• **TASK REQUIREMENTS**
The records below are to be retyped in full, without any alteration.

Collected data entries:
(** * ftx.py: the signed REST client, the paginated trade fetcher and the
      grid-trading loops, embedded in Rocq.

    Conventions of the embedding.
    - Python [float]s are IEEE binary64 numbers: the kernel's primitive
      [float] with its own arithmetic and comparisons.
    - Python exceptions are values of [exn]; code that can raise returns a
      [result].
    - [dict]s parsed from JSON are [gmap]s keyed by strings; [bytes] are
      lists of [Byte.byte]; [str] is [string].
    - Library calls the script only uses (HMAC-SHA256, [urllib.parse.quote],
      [requests]' [prepare] and [send], [ciso8601.parse_datetime], the
      builtin [float]) are section variables. *)

From Stdlib Require Import ZArith List String Floats Lia Bool.
From stdpp Require Import gmap strings list pretty.
Import ListNotations.

Set Warnings "-register-all,-inexact-float".
Local Open Scope string_scope.

(** ** Python values and exceptions *)

Module Py.

(** What [json.loads] produces. *)
Inductive json : Type :=
| JNull
| JBool (b : bool)
| JInt (n : Z)
| JFloat (f : float)
| JStr (s : string)
| JList (l : list json)
| JObj (m : gmap string json).

(** The exceptions the program can meet.  [Exception] is the base class
    itself, as raised by [raise Exception(x)]; every other constructor is
    one of its subclasses. *)
Inductive exn : Type :=
| Exception (arg : json)
| ValueError
| HTTPError (status_code : Z) (text : string)
| ConnectionError
| KeyError (key : string)
| IndexError
| TypeError
| AttributeError (attr : string)
| NameError (name : string).

(** [type(e) is Exception]: the failure carries no class of its own. *)
Definition is_generic (e : exn) : bool :=
  match e with
  | Exception _ => true
  | _ => false
  end.

(** [str(e)] for the exceptions built from a JSON string. *)
Definition message (e : exn) : option string :=
  match e with
  | Exception (JStr s) => Some s
  | _ => None
  end.

Inductive result (A : Type) : Type :=
| Ok (a : A)
| Raise (e : exn).
Arguments Ok {A} a.
Arguments Raise {A} e.

Definition bind {A B} (r : result A) (k : A -> result B) : result B :=
  match r with
  | Ok a => k a
  | Raise e => Raise e
  end.

(** Truth value of an object, as tested by [if x] and [not x]. *)
Definition truthy (v : json) : bool :=
  match v with
  | JNull => false
  | JBool b => b
  | JInt n => negb (n =? 0)%Z
  | JFloat f => negb (PrimFloat.eqb f 0)
  | JStr s => negb (String.eqb s "")
  | JList l => negb (Nat.eqb (length l) 0)
  | JObj m => negb (Nat.eqb (size m) 0)
  end.

(** [d[k]] with a string key: [KeyError] on a dict without the key,
    [TypeError] on anything that is not a dict. *)
Definition getitem (d : json) (k : string) : result json :=
  match d with
  | JObj m =>
      match m !! k with
      | Some v => Ok v
      | None => Raise (KeyError k)
      end
  | _ => Raise TypeError
  end.

End Py.
Import Py.

Declare Scope py_scope.
Delimit Scope py_scope with py.
Notation "x <- c ;; k" := (Py.bind c (fun x => k))
  (at level 100, c at next level, right associativity) : py_scope.
Notation "c ;;; k" := (Py.bind c (fun _ => k))
  (at level 100, right associativity) : py_scope.

(** ** The signed request client: [class FtxClient] *)

Module Client.

(** [encode]: [str.encode()]; a [string] already is its byte sequence. *)
Definition encode (s : string) : list Byte.byte := list_byte_of_string s.

Definition _ENDPOINT : string := "https://ftx.com/api/".

(** The fields [__init__] stores (the [requests] session apart). *)
Record FtxClient : Type := {
  _api_key : string;
  _api_secret : string;
  _subaccount_name : option string
}.

(** [requests.Request(method, url, params=.., json=..)]; [headers] starts
    empty as the script never passes any. *)
Record Request : Type := {
  r_method : string;
  r_url : string;
  r_params : option json;
  r_json : option json;
  headers : gmap string string
}.

(** [request.prepare()]: what [_sign_request] reads of it, and the
    headers it goes out with (the request's and those [prepare] adds). *)
Record PreparedRequest : Type := {
  method : string;
  path_url : string;
  body : option (list Byte.byte);
  prepared_headers : gmap string string
}.

(** What [_process_response] reads of a [requests.Response]; [json_body]
    is [None] when [response.json()] raises [ValueError]. *)
Record Response : Type := {
  status_code : Z;
  text : string;
  json_body : option json
}.

Definition Request_new (m url : string) (params js : option json) : Request :=
  {| r_method := m; r_url := url; r_params := params; r_json := js;
     headers := ∅ |}.

Definition set_header (k v : string) (r : Request) : Request :=
  {| r_method := r_method r; r_url := r_url r; r_params := r_params r;
     r_json := r_json r; headers := <[k := v]> (headers r) |}.

(** [response.json()] *)
Definition Response_json (response : Response) : result json :=
  match json_body response with
  | Some data => Ok data
  | None => Raise ValueError
  end.

(** [response.raise_for_status()]: an [HTTPError] holding the response
    for 4xx and 5xx, nothing otherwise. *)
Definition raise_for_status (response : Response) : result unit :=
  if ((400 <=? status_code response) && (status_code response <? 600))%Z
  then Raise (HTTPError (status_code response) (text response))
  else Ok tt.

Definition _process_response (response : Response) : result json :=
  match Response_json response with
  | Raise ValueError =>
      (raise_for_status response ;;; Raise ValueError)%py
  | Raise e => Raise e
  | Ok data =>
      (success <- getitem data "success" ;;
       if negb (truthy success)
       then (error <- getitem data "error" ;; Raise (Exception error))
       else getitem data "result")%py
  end.

Section Signing.

(** [hmac.new(key, msg, 'sha256').hexdigest()] *)
Variable hmac_sha256_hexdigest : list Byte.byte -> list Byte.byte -> string.
(** [urllib.parse.quote] *)
Variable quote : string -> string.
(** [Request.prepare] *)
Variable prepare : Request -> PreparedRequest.
(** [Session.send] *)
Variable send : PreparedRequest -> result Response.

(** The byte string that is signed; [ts] is [int(time.time() * 1000)]. *)
Definition signature_payload (ts : Z) (prepared : PreparedRequest)
  : list Byte.byte :=
  let payload :=
    encode (pretty ts +:+ method prepared +:+ path_url prepared) in
  match body prepared with
  | Some (b :: bs) => (payload ++ b :: bs)%list
  | _ => payload
  end.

• **RESULT OF THE EXERCISE**
(** * ftx.py: the signed REST client, the paginated trade fetcher and the
      grid-trading loops, embedded in Rocq.

    Conventions of the embedding.
    - Python [float]s are IEEE binary64 numbers: the kernel's primitive
      [float] with its own arithmetic and comparisons.
    - Python exceptions are values of [exn]; code that can raise returns a
      [result].
    - [dict]s parsed from JSON are [gmap]s keyed by strings; [bytes] are
      lists of [Byte.byte]; [str] is [string].
    - Library calls the script only uses (HMAC-SHA256, [urllib.parse.quote],
      [requests]' [prepare] and [send], [ciso8601.parse_datetime], the
      builtin [float]) are section variables. *)

From Stdlib Require Import ZArith List String Floats Lia Bool.
From stdpp Require Import gmap strings list pretty.
Import ListNotations.

Set Warnings "-register-all,-inexact-float".
Local Open Scope string_scope.

(** ** Python values and exceptions *)

Module Py.

(** What [json.loads] produces. *)
Inductive json : Type :=
| JNull
| JBool (b : bool)
| JInt (n : Z)
| JFloat (f : float)
| JStr (s : string)
| JList (l : list json)
| JObj (m : gmap string json).

(** The exceptions the program can meet.  [Exception] is the base class
    itself, as raised by [raise Exception(x)]; every other constructor is
    one of its subclasses. *)
Inductive exn : Type :=
| Exception (arg : json)
| ValueError
| HTTPError (status_code : Z) (text : string)
| ConnectionError
| KeyError (key : string)
| IndexError
| TypeError
| AttributeError (attr : string)
| NameError (name : string).

(** [type(e) is Exception]: the failure carries no class of its own. *)
Definition is_generic (e : exn) : bool :=
  match e with
  | Exception _ => true
  | _ => false
  end.

(** [str(e)] for the exceptions built from a JSON string. *)
Definition message (e : exn) : option string :=
  match e with
  | Exception (JStr s) => Some s
  | _ => None
  end.

Inductive result (A : Type) : Type :=
| Ok (a : A)
| Raise (e : exn).
Arguments Ok {A} a.
Arguments Raise {A} e.

Definition bind {A B} (r : result A) (k : A -> result B) : result B :=
  match r with
  | Ok a => k a
  | Raise e => Raise e
  end.

(** Truth value of an object, as tested by [if x] and [not x]. *)
Definition truthy (v : json) : bool :=
  match v with
  | JNull => false
  | JBool b => b
  | JInt n => negb (n =? 0)%Z
  | JFloat f => negb (PrimFloat.eqb f 0)
  | JStr s => negb (String.eqb s "")
  | JList l => negb (Nat.eqb (length l) 0)
  | JObj m => negb (Nat.eqb (size m) 0)
  end.

(** [d[k]] with a string key: [KeyError] on a dict without the key,
    [TypeError] on anything that is not a dict. *)
Definition getitem (d : json) (k : string) : result json :=
  match d with
  | JObj m =>
      match m !! k with
      | Some v => Ok v
      | None => Raise (KeyError k)
      end
  | _ => Raise TypeError
  end.

End Py.
Import Py.

Declare Scope py_scope.
Delimit Scope py_scope with py.
Notation "x <- c ;; k" := (Py.bind c (fun x => k))
  (at level 100, c at next level, right associativity) : py_scope.
Notation "c ;;; k" := (Py.bind c (fun _ => k))
  (at level 100, right associativity) : py_scope.

(** ** The signed request client: [class FtxClient] *)

Module Client.

(** [encode]: [str.encode()]; a [string] already is its byte sequence. *)
Definition encode (s : string) : list Byte.byte := list_byte_of_string s.

Definition _ENDPOINT : string := "https://ftx.com/api/".

(** The fields [__init__] stores (the [requests] session apart). *)
Record FtxClient : Type := {
  _api_key : string;
  _api_secret : string;
  _subaccount_name : option string
}.

(** [requests.Request(method, url, params=.., json=..)]; [headers] starts
    empty as the script never passes any. *)
Record Request : Type := {
  r_method : string;
  r_url : string;
  r_params : option json;
  r_json : option json;
  headers : gmap string string
}.

(** [request.prepare()]: what [_sign_request] reads of it, and the
    headers it goes out with (the request's and those [prepare] adds). *)
Record PreparedRequest : Type := {
  method : string;
  path_url : string;
  body : option (list Byte.byte);
  prepared_headers : gmap string string
}.

(** What [_process_response] reads of a [requests.Response]; [json_body]
    is [None] when [response.json()] raises [ValueError]. *)
Record Response : Type := {
  status_code : Z;
  text : string;
  json_body : option json
}.

Definition Request_new (m url : string) (params js : option json) : Request :=
  {| r_method := m; r_url := url; r_params := params; r_json := js;
     headers := ∅ |}.

Definition set_header (k v : string) (r : Request) : Request :=
  {| r_method := r_method r; r_url := r_url r; r_params := r_params r;
     r_json := r_json r; headers := <[k := v]> (headers r) |}.

(** [response.json()] *)
Definition Response_json (response : Response) : result json :=
  match json_body response with
  | Some data => Ok data
  | None => Raise ValueError
  end.

(** [response.raise_for_status()]: an [HTTPError] holding the response
    for 4xx and 5xx, nothing otherwise. *)
Definition raise_for_status (response : Response) : result unit :=
  if ((400 <=? status_code response) && (status_code response <? 600))%Z
  then Raise (HTTPError (status_code response) (text response))
  else Ok tt.

Definition _process_response (response : Response) : result json :=
  match Response_json response with
  | Raise ValueError =>
      (raise_for_status response ;;; Raise ValueError)%py
  | Raise e => Raise e
  | Ok data =>
      (success <- getitem data "success" ;;
       if negb (truthy success)
       then (error <- getitem data "error" ;; Raise (Exception error))
       else getitem data "result")%py
  end.

Section Signing.

(** [hmac.new(key, msg, 'sha256').hexdigest()] *)
Variable hmac_sha256_hexdigest : list Byte.byte -> list Byte.byte -> string.
(** [urllib.parse.quote] *)
Variable quote : string -> string.
(** [Request.prepare] *)
Variable prepare : Request -> PreparedRequest.
(** [Session.send] *)
Variable send : PreparedRequest -> result Response.

(** The byte string that is signed; [ts] is [int(time.time() * 1000)]. *)
Definition signature_payload (ts : Z) (prepared : PreparedRequest)
  : list Byte.byte :=
  let payload :=
    encode (pretty ts +:+ method prepared +:+ path_url prepared) in
  match body prepared with
  | Some (b :: bs) => (payload ++ b :: bs)%list
  | _ => payload
  end.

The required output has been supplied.